▶ WORK REQUEST
Only one stretch of the data below is needed. Output the lines from the one with "Append (arg1 l))]%string." up to and including the one with "match b with", exactly as they stand.
*** Opening of DATA EXTRACTS ***
(* ===== verification/Init.v ===== *)
(** * Start-up (src/pintos/src/threads/init.c: the command line, actions and devices)

    The kernel command line is left by the loader in 128 bytes of memory, strings
    one after the other.  Its options set up a record, its actions are run in
    order; here the calls are listed, their functions are elsewhere ([fsutil] apart).  What is printed is
    left out.  [usage] and [shutdown] do not return and are [Panic]. *)

From stdpp Require Import strings.
From S2P Require Import Prelude KList Cache Inode InodeSpec Directory Stdio StdioSpec CStdlib Random Partition.

(** ** The command line *)

Definition LOADER_ARGS_LEN : Z := 128.
(** [strnlen (p, end - p)]. *)
Fixpoint arg_length (s : list Z) : Z := match s with [] => 0 | c :: s => if c =? 0 then 0 else 1 + arg_length s end.
(** The loop over the arguments, with the memory from [p] on; [argv] has room for
    65 pointers. *)
Fixpoint collect (n : nat) (i : Z) (p : list Z) : outcome (list (list Z)) :=
  match n with
  | O => Done []
  | S n =>
      if bool_decide (p = []) then Panic else
      if LOADER_ARGS_LEN `div` 2 + 1 <=? i then Undef else
      let len := arg_length p in
      rest ← collect n (i + 1) (drop (Z.to_nat (len + 1)) p);
      Done (take (Z.to_nat (len + 1)) p :: rest)
  end.
(** [argv[argc] = NULL], and the strings are read to print them: the last one may lack
    its end. *)
Definition read_command_line (argc : Z) (args : list Z) : outcome (list (list Z)) :=
  l ← collect (Z.to_nat argc) 0 args;
  if (argc <? 0) || (LOADER_ARGS_LEN `div` 2 + 1 <=? argc) then Undef else
  mapM (λ s, defined (cstr s)) l.

(** ** Options *)

Inductive shutdown_type : Type := SHUTDOWN_NONE | SHUTDOWN_POWER_OFF | SHUTDOWN_REBOOT.
Record options := { how : shutdown_type; format_filesys : bool; filesys_bdev_name : option (list Z); scratch_bdev_name : option (list Z); swap_bdev_name : option (list Z); rng : prng; thread_mlfqs : bool; user_page_limit : Z }.
Definition shutdown_configure (t : shutdown_type) (o : options) : options :=
  {| how := t; format_filesys := format_filesys o; filesys_bdev_name := filesys_bdev_name o; scratch_bdev_name := scratch_bdev_name o; swap_bdev_name := swap_bdev_name o; rng := rng o; thread_mlfqs := thread_mlfqs o; user_page_limit := user_page_limit o |}.
Definition shutdown (o : options) : outcome unit := match how o with SHUTDOWN_NONE => Done tt | _ => Panic end.
Definition set_rng (g : prng) (o : options) : options :=
  {| how := how o; format_filesys := format_filesys o; filesys_bdev_name := filesys_bdev_name o; scratch_bdev_name := scratch_bdev_name o; swap_bdev_name := swap_bdev_name o; rng := g; thread_mlfqs := thread_mlfqs o; user_page_limit := user_page_limit o |}.
(** An option with its value: [usage] powers off. *)
Definition one_option (n : list Z) (value : option (list Z)) (o : options) : outcome options :=
  let opt s := bool_decide (n = chars s) in
  if opt "-h" then Panic
  else if opt "-q" then Done (shutdown_configure SHUTDOWN_POWER_OFF o)
  else if opt "-r" then Done (shutdown_configure SHUTDOWN_REBOOT o)
  else if opt "-f" then Done {| how := how o; format_filesys := true; filesys_bdev_name := filesys_bdev_name o; scratch_bdev_name := scratch_bdev_name o; swap_bdev_name := swap_bdev_name o; rng := rng o; thread_mlfqs := thread_mlfqs o; user_page_limit := user_page_limit o |}
  else if opt "-filesys" then Done {| how := how o; format_filesys := format_filesys o; filesys_bdev_name := value; scratch_bdev_name := scratch_bdev_name o; swap_bdev_name := swap_bdev_name o; rng := rng o; thread_mlfqs := thread_mlfqs o; user_page_limit := user_page_limit o |}
  else if opt "-scratch" then Done {| how := how o; format_filesys := format_filesys o; filesys_bdev_name := filesys_bdev_name o; scratch_bdev_name := value; swap_bdev_name := swap_bdev_name o; rng := rng o; thread_mlfqs := thread_mlfqs o; user_page_limit := user_page_limit o |}
  else if opt "-swap" then Done {| how := how o; format_filesys := format_filesys o; filesys_bdev_name := filesys_bdev_name o; scratch_bdev_name := scratch_bdev_name o; swap_bdev_name := value; rng := rng o; thread_mlfqs := thread_mlfqs o; user_page_limit := user_page_limit o |}
  else if opt "-rs" then v ← defined value; seed ← atoi v; g ← random_init (u32 seed); Done (set_rng g o)
  else if opt "-mlfqs" then Done {| how := how o; format_filesys := format_filesys o; filesys_bdev_name := filesys_bdev_name o; scratch_bdev_name := scratch_bdev_name o; swap_bdev_name := swap_bdev_name o; rng := rng o; thread_mlfqs := true; user_page_limit := user_page_limit o |}
  else if opt "-ul" then v ← defined value; n ← atoi v; Done {| how := how o; format_filesys := format_filesys o; filesys_bdev_name := filesys_bdev_name o; scratch_bdev_name := scratch_bdev_name o; swap_bdev_name := swap_bdev_name o; rng := rng o; thread_mlfqs := thread_mlfqs o; user_page_limit := u32 n |}
  else Panic.
Definition is_option (arg : list Z) : bool := bool_decide (take 1 arg = [45]).
Fixpoint option_loop (argv : list (list Z)) (o : options) : outcome (list (list Z) * options) :=
  match argv with
  | arg :: rest =>
      if is_option arg then
        let '(n, save) := strtok_r (chars "=") arg in
        let '(value, _) := strtok_r [] save in
        n ← defined n; o ← one_option n value o; option_loop rest o
      else Done (argv, o)
  | [] => Done ([], o)
  end.
(** [time] is what [rtc_get_time] returns. *)
Definition parse_options (time : Z) (argv : list (list Z)) (o : options) : outcome (list (list Z) * options) :=
  '(argv, o) ← option_loop argv o;
  g ← random_init time;
  Done (argv, set_rng g o).

(** ** Actions *)

Inductive action : Type := Run (task : list Z) | Ls | Cat (file : list Z) | Rm (file : list Z) | Extract | Append (file : list Z).
(** The name of an action, the number of its words, and its call. *)
Definition actions : list (string * Z * (list (list Z) → action)) :=
  let arg1 l := default [] (l !! 1%nat) in
  [("run", 2, λ l, Run (arg1 l)); ("ls", 1, λ _, Ls); ("cat", 2, λ l, Cat (arg1 l)); ("rm", 2, λ l, Rm (arg1 l)); ("extract", 1, λ _, Extract); ("append", 2, λ l, Append (arg1 l))]%string.
Fixpoint find_action (n : list Z) (l : list (string * Z * (list (list Z) → action))) : outcome (Z * (list (list Z) → action)) :=
  match l with
  | [] => Panic
  | (s, argc, f) :: l => if bool_decide (n = chars s) then Done (argc, f) else find_action n l
  end.
Fixpoint run_actions (fuel : nat) (argv : list (list Z)) : outcome (list action) :=
  match fuel with
  | O => NoFuel
  | S fuel =>
      match argv with
      | [] => Done []
      | n :: _ =>
          '(argc, f) ← find_action n actions;
          if zlen argv <? argc then Panic else
          rest ← run_actions fuel (drop (Z.to_nat argc) argv);
          Done (f argv :: rest)
      end
  end.

(** ** Devices *)

(** The first device of the type, from [b] on in probe order. *)
Fixpoint first_of_type (role : block_type) (b : Z) (l : list device) : option Z :=
  match l with [] => None | d :: l => if bool_decide (dtype d = role) then Some b else first_of_type role (b + 1) l end.
Definition locate_block_device (role : block_type) (n : option (list Z)) : M devices unit :=
  s ← get;
  b ← match n with
      | Some n => match block_get_by_name s n with Some b => mret (Some b) | None => lift Panic end
      | None => mret (first_of_type role 0 (all_blocks s))
      end;
  match b with Some b => block_set_role role (Some b) | None => mret tt end.
Definition locate_block_devices (o : options) : M devices unit :=
  locate_block_device BLOCK_FILESYS (filesys_bdev_name o);;
  locate_block_device BLOCK_SCRATCH (scratch_bdev_name o);;
  locate_block_device BLOCK_SWAP (swap_bdev_name o).

(** ** Theorems *)

Definition is_arg (s : list Z) : Prop := s ≠ [] ∧ Forall (λ c, 0 < c) s.
(** What the loader leaves for these arguments. *)
Definition command_line (args : list (list Z)) : list Z := concat ((λ s, s ++ [0]) <$> args).
Lemma arg_length_app s r : Forall (λ c, 0 < c) s → arg_length ((s ++ [0]) ++ r) = zlen s.
Proof.
  induction 1 as [|c s Hc Hs IH]; [done|]. cbn [app arg_length]. destruct (Z.eqb_spec c 0); [lia|]. rewrite IH, zlen_cons. done.
Qed.
Lemma arg_terminated s : Forall (λ c, 0 < c) s → cstr (s ++ [0]) = Some s.
Proof. induction 1 as [|c s Hc Hs IH]; [done|]. cbn [app cstr]. destruct (Z.eqb_spec c 0); [lia|]. by rewrite IH. Qed.
Lemma collect_args args : ∀ i pad, Forall is_arg args → i + zlen args ≤ 65 → collect (length args) i (command_line args ++ pad) = Done ((λ s, s ++ [0]) <$> args).
Proof.
  induction args as [|s args IH]; intros i pad Ha Hi; [done|]. apply Forall_cons_1 in Ha as [[Hne Hs] Ha]. rewrite zlen_cons in Hi. pose proof (zlen_nonneg args). cbn [length collect].
  change (command_line (s :: args)) with ((s ++ [0]) ++ command_line args). rewrite <- app_assoc. rewrite bool_decide_false by (by destruct s). change (LOADER_ARGS_LEN `div` 2 + 1) with 65. destruct (Z.leb_spec 65 i); [lia|].
  rewrite arg_length_app by done. assert (Z.to_nat (zlen s + 1) = length (s ++ [0])) as -> by (rewrite length_app; unfold zlen; cbn; lia). rewrite drop_app_length, take_app_length. by rewrite IH by (done || lia).
Qed.
(** Reading the command line gives back the arguments that the loader wrote, as
    long as they fit. *)
Theorem command_line_roundtrip args pad : Forall is_arg args → zlen (command_line args ++ pad) = LOADER_ARGS_LEN → read_command_line (zlen args) (command_line args ++ pad) = Done args.
Proof.
  intros Ha Hl. assert (2 * zlen args ≤ zlen (command_line args)) as Hn.
  { clear Hl. induction Ha as [|s args [Hne Hs] Ha IH]; [done|]. change (command_line (s :: args)) with ((s ++ [0]) ++ command_line args). rewrite zlen_cons, !zlen_app. change (zlen [0]) with 1. destruct s as [|c s]; [done|]. rewrite zlen_cons. pose proof (zlen_nonneg s). lia. }
  rewrite zlen_app in Hl. unfold LOADER_ARGS_LEN in Hl. pose proof (zlen_nonneg pad). pose proof (zlen_nonneg args). unfold read_command_line. assert (Z.to_nat (zlen args) = length args) as -> by (unfold zlen; lia).
  rewrite (collect_args args 0 pad Ha) by lia. cbn [mbind outcome_bind]. change (LOADER_ARGS_LEN `div` 2 + 1) with 65. destruct (Z.ltb_spec (zlen args) 0), (Z.leb_spec 65 (zlen args)); try lia. cbn [orb].
  clear -Ha. induction Ha as [|s args [_ Hs] Ha IH]; [done|]. rewrite fmap_cons. cbn [mapM]. rewrite arg_terminated by done. cbn [defined mbind outcome_bind]. by rewrite IH.
Qed.
(** The seed of the option -rs is not used: the generator is initialised again
    with the time. *)
Lemma seed_option_ignored time argv o argv' o' : parse_options time argv o = Done (argv', o') → random_init time = Done (rng o').
Proof.
  unfold parse_options. destruct (option_loop argv o) as [[a o1]| | |]; [|done..]. cbn [mbind outcome_bind]. destruct (random_init time) as [g| | |]; [|done..]. cbn. by intros [= _ <-].
Qed.
(** The options end at the first word that does not start with a dash, and the
    rest is left for the actions. *)
Lemma option_loop_suffix argv : ∀ o argv' o', option_loop argv o = Done (argv', o') → ∃ opts, argv = opts ++ argv' ∧ Forall (λ s, is_option s = true) opts ∧ match argv' with [] => True | s :: _ => is_option s = false end.
Proof.
  induction argv as [|arg argv IH]; intros o argv' o' H; cbn [option_loop] in H; [injection H as <- <-; by exists []|]. destruct (is_option arg) eqn:E; [|injection H as <- <-; by exists []].
  destruct (strtok_r (chars "=") arg) as [n save]. destruct (strtok_r [] save) as [value _]. apply bind_done in H as (n' & _ & H). apply bind_done in H as (o1 & _ & H).
  apply IH in H as (opts & -> & H1 & H2). exists (arg :: opts). split_and!; [done|by constructor|done].
Qed.

(** The words of an action. *)
Definition words (a : action) : list (list Z) :=
  match a with Run t => [chars "run"; t] | Ls => [chars "ls"] | Cat f => [chars "cat"; f] | Rm f => [chars "rm"; f] | Extract => [chars "extract"] | Append f => [chars "append"; f] end.
(** The actions of the command line are run in order, each with its argument:
    the words of any sequence of actions, whatever their arguments are, are read as that
    sequence. *)
Theorem actions_roundtrip acts : run_actions (S (length acts)) (concat (words <$> acts)) = Done acts.
Proof.
  induction acts as [|a acts IH]; [done|]. change (concat (words <$> a :: acts)) with (words a ++ concat (words <$> acts)). set (rest := concat (words <$> acts)) in *. cbn [length]. set (n := S (length acts)) in *. clearbody n.
  assert (∀ k, zlen (words a ++ rest) <? Z.of_nat (length (words a)) - Z.of_nat k = false) as Hl by (intros k; rewrite zlen_app; pose proof (zlen_nonneg rest); unfold zlen; apply Z.ltb_ge; lia). specialize (Hl 0%nat).
  destruct a; cbn [words app length] in *; cbn [run_actions]; (match goal with |- context [find_action ?n ?l] => let r := eval vm_compute in (find_action n l) in change (find_action n l) with r end); cbn [mbind outcome_bind];
    match goal with |- context [zlen ?l <? ?n] => replace (zlen l <? n) with false by (symmetry; exact Hl) end; match goal with |- context [drop ?k ?l] => change (drop k l) with rest end; by rewrite IH.
Qed.
(** A wrong name stops the kernel before anything after it is run, and a missing
    argument too. *)
Lemma unknown_action_stops n argv fuel : Forall (λ a, n ≠ chars a.1.1) actions → run_actions (S fuel) (n :: argv) = Panic.
Proof.
  intros H. cbn [run_actions]. assert (∀ l, Forall (λ a : string * Z * (list (list Z) → action), n ≠ chars a.1.1) l → find_action n l = Panic) as Hf; [|by rewrite (Hf actions H)].
  induction 1 as [|[[s argc] f] l Hn _ IH]; [done|]. cbn [find_action]. by rewrite bool_decide_false.
Qed.
Lemma missing_argument_stops fuel : run_actions (S fuel) [chars "run"] = Panic.
Proof. reflexivity. Qed.

(** *** Roles *)

Lemma first_of_type_spec role l : ∀ b0, match first_of_type role b0 l with
  | Some b => b0 ≤ b ∧ (∃ d, l@[b - b0] = Some d ∧ dtype d = role) ∧ ∀ j d, 0 ≤ j < b - b0 → l@[j] = Some d → dtype d ≠ role
  | None => Forall (λ d, dtype d ≠ role) l end.
Proof.
  induction l as [|d l IH]; intros b0; cbn [first_of_type]; [constructor|]. case_bool_decide as Hd.
  - split_and!; [lia|exists d; by rewrite Z.sub_diag|lia].
  - specialize (IH (b0 + 1)). destruct (first_of_type role (b0 + 1) l) as [b|]; [|by constructor]. destruct IH as (H1 & (d' & H2 & H3) & H4). change (d :: l) with ([d] ++ l). split_and!; [lia| |].
    + exists d'. rewrite zlookup_app. change (zlen [d]) with 1. destruct (Z.ltb_spec (b - b0) 1); [lia|]. by replace (b - b0 - 1) with (b - (b0 + 1)) by lia.
    + intros j d1 Hj E. rewrite zlookup_app in E. change (zlen [d]) with 1 in E. destruct (Z.ltb_spec j 1); [|by apply (H4 (j - 1) d1); [lia|]]. assert (j = 0) as -> by lia. by injection E as <-.
Qed.
(** Without a name, a role goes to the first device of its type, if there is one. *)
Theorem default_device role s : role_number role < BLOCK_ROLE_CNT → zlen (block_by_role s) = BLOCK_ROLE_CNT →
  runs (locate_block_device role None) s (λ _ s', all_blocks s' = all_blocks s ∧ disks s' = disks s ∧ 
    match first_of_type role 0 (all_blocks s) with
    | Some b => block_by_role s' = (block_by_role s)@[role_number role := Some b]
    | None => block_by_role s' = block_by_role s
    end).
Proof.
  intros Hr Hl. unfold locate_block_device. run. destruct (first_of_type role 0 (all_blocks s)) as [b|]; run; [|done]. unfold block_set_role. run. apply runs_assert; [by apply Z.ltb_lt|]. run. rewrite wr_in by (split; [by destruct role|lia]). by run.
Qed.
(* ===== verification/SyscallSpec.v ===== *)
(** * What system calls promise

    [access_ok] admits exactly the buffers of the process, if they are no
    longer than a page.  [sys_read] and [sys_write] go through the buffer page by
    page; what they do to the file is nevertheless one read, or one write,
    at its position. *)

From S2P Require Import Prelude KList Vaddr Cache Bitmap Inode InodeLayout InodeSpec InodeGrow InodeFile InodeDemo Directory DirectorySpec Syscall.

(** ** User memory *)

(** Memory is mapped by the page. *)
Definition by_page (umem : Z → option Z) : Prop := ∀ a b, a `div` PGSIZE = b `div` PGSIZE → is_Some (umem a) → is_Some (umem b).
(** The bytes [d] are at [a]. *)
Definition holds (umem : Z → option Z) (a : Z) (d : list Z) : Prop := ∀ j, 0 ≤ j < zlen d → umem (a + j) = d@[j].
(** The [n] bytes at [a] may be read and written. *)
Definition user_range (umem : Z → option Z) (writable : Z → bool) (a n : Z) : Prop := ∀ j, 0 ≤ j < n → get_user umem (a + j) && writable (a + j) = true.
(** The memory after [d] was stored at [a]. *)
Definition stored (umem : Z → option Z) (a : Z) (d : list Z) : Z → option Z := λ y, if (a <=? y) && (y <? a + zlen d) then d@[y - a] else umem y.

Lemma get_user_true umem a : get_user umem a = true ↔ is_Some (umem a).
Proof. apply bool_decide_eq_true. Qed.
Lemma u32_next a n : 0 ≤ a → 1 ≤ n → a + n < 2 ^ 32 → u32 (a + 1) = a + 1.
Proof. intros. apply Z.mod_small. lia. Qed.

Lemma user_stored_nil umem a y : stored umem a [] y = umem y.
Proof. unfold stored. change (zlen (@nil Z)) with 0. bool_cases; done. Qed.
Lemma stored_ext m m' a d y : (∀ y, m y = m' y) → stored m a d y = stored m' a d y.
Proof. intros H. unfold stored. by rewrite H. Qed.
*** Close of DATA EXTRACTS ***
▶ PROBLEM SOLUTION
  [("run", 2, λ l, Run (arg1 l)); ("ls", 1, λ _, Ls); ("cat", 2, λ l, Cat (arg1 l)); ("rm", 2, λ l, Rm (arg1 l)); ("extract", 1, λ _, Extract); ("append", 2, λ l, Append (arg1 l))]%string.
Fixpoint find_action (n : list Z) (l : list (string * Z * (list (list Z) → action))) : outcome (Z * (list (list Z) → action)) :=
  match l with
  | [] => Panic
  | (s, argc, f) :: l => if bool_decide (n = chars s) then Done (argc, f) else find_action n l
  end.
Fixpoint run_actions (fuel : nat) (argv : list (list Z)) : outcome (list action) :=
  match fuel with
  | O => NoFuel
  | S fuel =>
      match argv with
      | [] => Done []
      | n :: _ =>
          '(argc, f) ← find_action n actions;
          if zlen argv <? argc then Panic else
          rest ← run_actions fuel (drop (Z.to_nat argc) argv);
          Done (f argv :: rest)
      end
  end.

(** ** Devices *)

(** The first device of the type, from [b] on in probe order. *)
Fixpoint first_of_type (role : block_type) (b : Z) (l : list device) : option Z :=
  match l with [] => None | d :: l => if bool_decide (dtype d = role) then Some b else first_of_type role (b + 1) l end.
Definition locate_block_device (role : block_type) (n : option (list Z)) : M devices unit :=
  s ← get;
  b ← match n with
      | Some n => match block_get_by_name s n with Some b => mret (Some b) | None => lift Panic end
      | None => mret (first_of_type role 0 (all_blocks s))
      end;
  match b with Some b => block_set_role role (Some b) | None => mret tt end.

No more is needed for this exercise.